The letters on the walls of the room on the top floor of the West End tenement building join together, to create one sentence:
Lest we forget the power in words
It is scrawled deep into the plaster, the same sentence, over and over again, filling every possible space, etching itself into your mind as you take it in.
Lest we forget the power in words
Once it’s there, it’s never going to leave you. Like a leech that’ll never let go, draining a little space of your memory which you won’t ever get back. The spidery etchings swallow you, carve you out and then leave you hollow and colder than stone, shivering and unable to think of anything but that one sentence.
Lest we forget the power in words
There is no escape. Don’t think you can just run, because you can’t; the words clutch you, stapling you painfully to the ground. And you can’t look away from it, at the floor, because it’s also there, engraved on the concrete. Or up, at the ceiling, because it’s somehow been written up there, too. Closing your eyes won’t help at all, because the image is still present, right at the front of your mind. Over and over,
Lest we forget the power in words
All that can be done is to take it in, reading the same seven words until somebody realises you’re missing and eventually finds you, by which time you could be half starved. Or worse.
The weirdest part, though, is that, although it throws its whole self at you, all at once, you still don’t know what it is. It’s like half of the sentence is missing; it doesn’t mean anything. There is no sense behind it. It has been there for longer than anyone has known. Contact had even been made with the original builders and decorators of the building, demanding to know why the top floor was flooded with words. Of course, they knew as little about it as the owners of the place did.
There have been attempts to remove it, cover it, hide it, but no such thing is possible if one cannot move from the spot in which he is stood. Therefore, the writing remains on the walls of the room, and even though it is now forbidden to enter, people are still stumbling inside on a relatively regular basis.

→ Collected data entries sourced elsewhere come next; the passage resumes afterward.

(** X15. For a line that starts with "$GPGGA" the dispatcher always
    returns, leaves the statics of parseGSV untouched, and hands back the
    outcome of parseGGA on the comma-separated fields; that outcome is a
    [ParsingError] exactly when the line has fewer than 9 commas. *)
Theorem parseLine_GGA_field_count
  (fuel : nat) (cd : Qt.QDate) (line : string) (g : GSVSession) (d : GNSSData) :
  Qt.startsWith line "$GPGGA" = true ->
  parseLine fuel cd line g d =
    Some (g, fst (parseGGA cd (Qt.split_comma line) d),
          snd (parseGGA cd (Qt.split_comma line) d)) /\
  (raises (snd (parseGGA cd (Qt.split_comma line) d)) Structural <->
     (count_commas line < 9)%nat).
Proof.
  intros Hprefix. split.
  - unfold parseLine. rewrite (DataType_GGA line Hprefix).
    destruct (parseGGA cd (Qt.split_comma line) d). reflexivity.
  - pose proof (size_split_comma line) as Hsize.
    pose proof (parseGGA_exit cd (Qt.split_comma line) d) as H.
    exits H;
      try match goal with Hc : convertToDecimalDegrees _ _ = Throw _ |- _ =>
            pose proof (convertToDecimalDegrees_throws _ _ _ Hc)
              as [ -> | [ -> | -> ] ]
          end;
      (split;
       [ intros Hr; first [ apply raises_Throw in Hr; simpl in Hr;
                            first [lia | discriminate]
                          | exfalso; exact (raises_Ok _ _ Hr) ]
       | intros Hs; first [ apply raises_Throw; reflexivity | lia ] ]).
Qed.

Lemma parseLine_GGA_field_count_witness :
  parseLine 0 0 "$GPGGA,123519,4807.038" GSVSession_initial GNSSData_default =
  Some (GSVSession_initial,
        fst (parseGGA 0 (Qt.split_comma "$GPGGA,123519,4807.038")
               GNSSData_default),
        snd (parseGGA 0 (Qt.split_comma "$GPGGA,123519,4807.038")
               GNSSData_default)).
Proof.
  apply (parseLine_GGA_field_count 0 0 "$GPGGA,123519,4807.038"
           GSVSession_initial GNSSData_default).
  vm_compute. reflexivity.
Defined.

(** X16. For a line the classifier takes for a GSV sentence the comma
    count decides what the dispatcher does: fewer than 3 commas, a
    [ParsingError] with nothing changed; 3 to 6 commas, a normal return
    with the record unchanged and the statics as the part of parseGSV
    before its loop leaves them; 7 commas or more, no return, whatever the
    number of turns given to the loop. *)
Theorem parseLine_GSV_field_count
  (cd : Qt.QDate) (line : string) (g : GSVSession) (d : GNSSData) :
  DataType line = GSV ->
  ((count_commas line < 3)%nat ->
     forall fuel,
       parseLine fuel cd line g d =
       Some (g, d,
             Throw (ParsingError "GSV frame too short: expected >=4 fields"))) /\
  ((3 <= count_commas line < 7)%nat ->
     forall fuel,
       parseLine (S fuel) cd line g d =
       Some (gsv_header (Qt.split_comma line) g, d, Ok tt)) /\
  ((7 <= count_commas line)%nat ->
     forall fuel, parseLine fuel cd line g d = None).
Proof.
  intros Hgsv. pose proof (size_split_comma line) as Hsize.
  unfold parseLine. rewrite Hgsv. repeat split.
  - intros Hc fuel. unfold parseGSV, try_log_rethrow.
    destruct (Z.ltb_spec (size (Qt.split_comma line)) 4); [reflexivity | lia].
  - intros Hc fuel. apply parseGSV_returns_without_tuple. lia.
  - intros Hc fuel. unfold parseGSV, try_log_rethrow.
    destruct (Z.ltb_spec (size (Qt.split_comma line)) 4); [lia|].
    destruct (gsv_loop_stuck fuel (Qt.split_comma line) g) as [sats ->];
      [lia | reflexivity].
Qed.

Lemma parseLine_GSV_field_count_witness :
  parseLine 1000 0 "$GPGSV,1,1,1,02,65,290,42" GSVSession_initial
    GNSSData_default = None.
Proof.
  apply (parseLine_GSV_field_count 0 "$GPGSV,1,1,1,02,65,290,42"
           GSVSession_initial GNSSData_default).
  - vm_compute. reflexivity.
  - vm_compute. lia.
Defined.

(** X17. The dispatcher keeps the two parsers apart and ignores every
    other line: when it returns, a line taken for a GGA sentence has left
    the statics of parseGSV as they were, a line taken for a GSV sentence
    has left the record as it was, and a line that starts with neither
    "$GPGGA" nor "$GPGSV" has changed nothing and raised nothing. *)
Theorem parseLine_isolation
  (fuel : nat) (cd : Qt.QDate) (line : string) (g g' : GSVSession)
  (d d' : GNSSData) (r : result unit) :
  parseLine fuel cd line g d = Some (g', d', r) ->
  (Qt.startsWith line "$GPGGA" = true -> g' = g) /\
  (Qt.startsWith line "$GPGGA" = false ->
   Qt.startsWith line "$GPGSV" = true -> d' = d) /\
  (Qt.startsWith line "$GPGGA" = false ->
   Qt.startsWith line "$GPGSV" = false -> g' = g /\ d' = d /\ r = Ok tt).
Proof.
  unfold parseLine, DataType.
  destruct (Qt.startsWith line "$GPGGA").
  - destruct (parseGGA cd (Qt.split_comma line) d) as [d1 r1].
    intros [= <- <- <-]. repeat split; intros; congruence.
  - destruct (Qt.startsWith line "$GPGSV").
    + unfold parseGSV, try_log_rethrow.
      destruct (size (Qt.split_comma line) <? 4).
      * intros [= <- <- <-]. repeat split; intros; congruence.
      * destruct (gsv_loop fuel (Qt.split_comma line) g); [discriminate|].
        intros [= <- <- <-]. repeat split; intros; congruence.
    + intros [= <- <- <-]. repeat split; intros; congruence.
Qed.

Lemma parseLine_isolation_witness :
  GSVSession_initial = GSVSession_initial /\
  GNSSData_default = GNSSData_default /\ Ok tt = Ok tt.
Proof.
  apply (parseLine_isolation 0 0 "$GPRMC,130559.00,A" GSVSession_initial
           GSVSession_initial GNSSData_default GNSSData_default (Ok tt)).
  - vm_compute. reflexivity.
  - vm_compute. reflexivity.
  - vm_compute. reflexivity.
Defined.

(* ===================================================================== *)
(** ** parseGGA and the record it is given *)
(* ===================================================================== *)

Lemma fix_label_functional code l1 l2 :
  fix_label code l1 -> fix_label code l2 -> l1 = l2.
Proof. intros H1 H2. inversion H1; subst; inversion H2; reflexivity. Qed.

Ltac exit_clash :=
  first
    [ reflexivity
    | lia
    | congruence
    | match goal with
      | Hn : forall l, ~ fix_label ?c l, Hl : fix_label ?c _ |- _ =>
          exfalso; exact (Hn _ Hl)
      end ].

(** Two runs of parseGGA on the same tokens leave through the same exit:
    the outcome is the same, and so is every value the exit stores. *)
Lemma GGAExit_outcome cd tokens d1 d2 d1' d2' r1 r2 :
  GGAExit cd tokens d1 d1' r1 -> GGAExit cd tokens d2 d2' r2 -> r1 = r2.
Proof.
  intros H1 H2. inversion H1; subst; inversion H2; subst; exit_clash.
Qed.

(** X18. Whether parseGGA returns or throws, and what it throws, depends
    on the tokens only, not on the record it is given. *)
Theorem parseGGA_outcome_independent_of_record
  (cd : Qt.QDate) (tokens : list string) (d1 d2 : GNSSData) :
  snd (parseGGA cd tokens d1) = snd (parseGGA cd tokens d2).
Proof.
  eapply GGAExit_outcome; apply parseGGA_exit.
Qed.

Lemma GGAExit_again cd tokens d d' d'' r r' :
  GGAExit cd tokens d d' r -> GGAExit cd tokens d' d'' r' -> d'' = d'.
Proof.
  intros H1 H2.
  inversion H1; subst; inversion H2; subst; try exit_clash;
    repeat match goal with
    | Ha : convertToDecimalDegrees ?v ?h = Ok ?x,
      Hb : convertToDecimalDegrees ?v ?h = Ok ?y |- _ =>
        assert (y = x) by congruence; subst y; clear Hb
    | Ha : fix_label ?c ?x, Hb : fix_label ?c ?y |- _ =>
        pose proof (fix_label_functional _ _ _ Hb Ha); subst y; clear Hb
    end;
    unfold with_time; destruct (Qt.isValid (gga_time tokens));
    destruct d; reflexivity.
Qed.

I, myself, am not excluded.
Seven times, now, I have found my way into that room. One visit for each word, as many individuals have begun to state. How exactly I ended up there each time, even I still struggle to completely understand. Twice, I was accompanying a group of friends, too busy daydreaming to realise where I was going; Once, I was told that it couldn’t have an effect on me again; Another time I was carried there by a group of peers while I slept, and upon waking up, was suddenly hit by a solid wave of words. Once I was drowsy from an anaesthetic, and managed to forget the way to the correct apartment, which was, above all, rather embarrassing. On another occasion, I went to rescue another person, but ended up stuck there with him, instead.  And the last time I entered, I was lonely. The most familiar thing I could be with at the time was the sentence which had lived inside my mind for so many years already, so I went up and let it wash over me, let the ocean of words swallow me whole. And though it hurt, as it always does, it was almost sort of enjoyable to feel so close to something, as I never have before. Or since.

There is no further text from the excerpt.